You know what the Coen Brothers don't get? Jews!
With the exception of Barton Fink, the brothers have peopled their off-kilter productions with goyim of the windswept American interior, constructing wonderfully absurd, dark and surreal tales with a restraint that makes the madness seem perfectly plausible.But they've never had much time for Jews.
[...]
Their Jewish tin ear has left them clueless as to how Jews really talk and interact and prevents them from understanding the characters they've constructed. As a result, the words they've put in their characters mouths simply don't ring true, which is a problem if truth is the essence of successful humor. They simply lack the insight into and knowledge of the Jewish psyche possessed by Woody Allen, Mel Brooks, Larry David and Billy Crystal, or even writer/director Judd Apatow and Entourage's Doug Ellin.

I told those fucks down at the league office a thousand times that I don't roll on Shabbos!
Aitz chaim he, as the ex used to say.
The vehemence with which idiots continually argue against the Coen Bros. only furthers my love.
this
"You know... for yids!"
(SORRY!!)
No, that was nicely done.
Thanks, sweets!
I'm PISSED. I should have been all over that. Nice job.
I am beyond flattered!
Doug Ellin? BILLY CRYSTAL??
Seriously.
"I like and understand funny things! Like... like Billy Crystal!"
Their 1950s toy company tin ear has left them clueless as to how 1950s toy company executives really talk and interact and prevents them from understanding the characters they've constructed. As a result, the words they've put in their characters mouths simply don't ring true, which is a problem if truth is the essence of successful humor.
Also, Paul Newman is totally clueless about the 1950s in general.
It's embarrassing, like when Dolly Parton tries to do a hillbilly accent.

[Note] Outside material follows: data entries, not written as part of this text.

(* ===== verification/Samples.v ===== *)
(** * Concrete inputs

    Keys, events and instances of the external interfaces, for the examples
    and the theorems that exhibit an execution. *)

From Stdlib Require Import Ascii NArith Lia.
From S2P Require Import Prelude Encoding Text Ids Tags Event Filter FilterWire Storage.

(** A curve on which every 32-byte string is a key. *)
Definition sample_secp : Secp256k1 := {| xonly_valid := λ _, true |}.

Definition key (n : N) : PublicKey := PublicKey.mk (bytes32_of_N n).
Definition eid (n : N) : EventId := EventId.mk (bytes32_of_N n).
Definition alice : PublicKey := key 1.
Definition bob : PublicKey := key 2.

Definition ev (n : N) (pk : PublicKey) (ts : Timestamp) (kind : Kind) (tags : list Tag) : Event :=
  Event.mk (eid n) pk ts kind tags EmptyString [].

Definition note1 : Event := ev 10 alice 100 Kind.TEXT_NOTE [].
Definition note2 : Event := ev 11 bob 200 Kind.TEXT_NOTE [].
Definition note3 : Event := ev 12 alice 300 Kind.TEXT_NOTE [].

(** Two versions of a profile and two of an article. *)
Definition profile1 : Event := ev 20 alice 100 Kind.METADATA [].
Definition profile2 : Event := ev 21 alice 150 Kind.METADATA [].
Definition article1 : Event := ev 30 alice 100 30023 [Tag.d "post"].
Definition article2 : Event := ev 31 alice 160 30023 [Tag.d "post"].

(** Alice deletes her first note and names one of Bob's. *)
Definition deletion1 : Event :=
  ev 40 alice 400 Kind.EVENT_DELETION
    [Tag.e (eid 10); Tag.e (eid 11)].
Definition vanish1 : Event := ev 50 alice 500 Kind.REQUEST_TO_VANISH [].

(** ** Instances of the external interfaces *)

(** A JSON printer without escapes, enough for the samples. *)
Fixpoint print_json (v : Json) : string :=
  match v with
  | JNull => "null"
  | JBool b => if b then "true" else "false"
  | JNum n => Dec.to_string n
  | JNumOther text => text
  | JStr s => "'" +:+ s +:+ "'"
  | JArr vs => "[" +:+ String.concat "," (map print_json vs) +:+ "]"
  | JObj es => "{" +:+ String.concat "," (map (λ p, p.1 +:+ ":" +:+ print_json p.2) es) +:+ "}"
  end.

(** A hash that keeps the length of its input, and signatures that append the
    message to the key. *)
#[global] Instance sample_crypto : EventCrypto := {|
  json_to_vec v := as_bytes (print_json v);
  sha256 b := bytes32_of_N (N.of_nat (length b));
  secret_key := N;
  xonly_public_key sk := key sk;
  sign_schnorr sk msg := PublicKey.to_byte_array (key sk) ++ msg;
  verify_schnorr sig msg pk := bool_decide (sig = PublicKey.to_byte_array pk ++ msg);
|}.

Definition sample_key (n : N) : secret_key (EventCrypto := sample_crypto) := n.

#[global] Instance sample_crypto_laws : EventCryptoLaws.
Proof.
  refine {| verify_sign := _ |}. intros sk msg. cbn [verify_schnorr sign_schnorr xonly_public_key sample_crypto].
  apply bool_decide_eq_true. reflexivity.
Qed.

Definition bounded (max : N) (v : Json) : option N :=
  match v with JNum n => if (n <=? max)%N then Some n else None | _ => None end.

#[global] Instance sample_serde : SerdeJson := {|
  de_u16 := bounded Dec.u16_max;
  de_u64 := bounded Dec.u64_max;
  de_str v := match v with JStr s => Some s | _ => None end;
  de_seq v := match v with JArr l => Some l | _ => None end;
  de_map v := match v with JObj l => Some l | _ => None end;
  de_bool v := match v with JBool b => Some b | _ => None end;
  json_to_string := print_json;
|}.

Lemma bounded_num max n : (n <= max)%N → bounded max (JNum n) = Some n.
Proof. intros Hn. simpl. by rewrite (proj2 (N.leb_le _ _) Hn). Qed.

Lemma bounded_bound max v n : bounded max v = Some n → (n <= max)%N.
Proof.
  destruct v; simpl; try done. destruct (N.leb_spec n0 max); [|done]. by intros [= <-].
Qed.

#[global] Instance sample_serde_laws : SerdeJsonLaws.
Proof. split; try reflexivity; intros *; (apply bounded_num || apply bounded_bound). Qed.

What? You can't see the forest from the trees!? Putz.
His list of Jewish Coen Bros. characters is missing a big one. What's Bernie Berbaum from "Miller's Crossing," chopped liver? And also Bernie's sister, Verna? These are major jewish characters in a major movie.
Miller's Crossing? Straight-to-video doesn't count.
You want they should have to go rent it or something?
Straight-to-video!?! Chaw! 'Sif!
Don't go givin' Miller's Crossing the high hat, yegg, or you'll get one in the heart and one in the brain (that's what I always tell my boys.)**
Jeez, complaining about the Coen Brother's dialogue and its relationship to reality is a bit pointless. It's arch, stylized dialogue that's there to make a point. Like David Mamet, fergawdsakes!
** and if it isn't clear, I consider MC to be their best work.
'The Dude' from Lebowski is never identified as Jewish in the film?
Oh, oh, are we playing "My Favorite Jew"? I LOVE this game. Okay, Jackie Mason, Jerry Stiller, Rodney Dangerfield, Milton Berle, The Three Stooges and The Marx Brothers. Whew, thems some good Jews. Oh, and Jesus, Mary and Joseph. Can't for get them.
You're going to force me to dig up the "My Favorite Jews" song I posted on Gawker once and repost it here.
Yes, please.
Well, I found the comment URL (http://gawker.com/5043987/#c7526496),
but I can't get it to load. Looks like it got bit by one of those Gawker comment bugs.
All I can remember is:
Comrade Karl Marx and the Marx Brothers too
These are a few of my favorite Jews!
Actually, it's probably a blessing for everyone that the Gawker bugs ate it.
Also, um: Coen.
My thoughts exactly. Are you sure we're not related?
How could they ignore three thousand years of beautiful tradition, from Moses to Sandy Kofax? Also, I sincerely hope the title of the next Coen film is Goyim of the Windswept American Interior.
"True Grit, the Remake: Or, Goyim of the Windswept American Interior"
I dunno, Walter Sobchak as a parody of a Zionist settler always struck me as pretty spot on.
Wow, I had no idea all Jews speak exactly alike. Or that all their psyches look the same.
Miller's Crossing anyone? Bernie "the Schmatta" Bernbaum???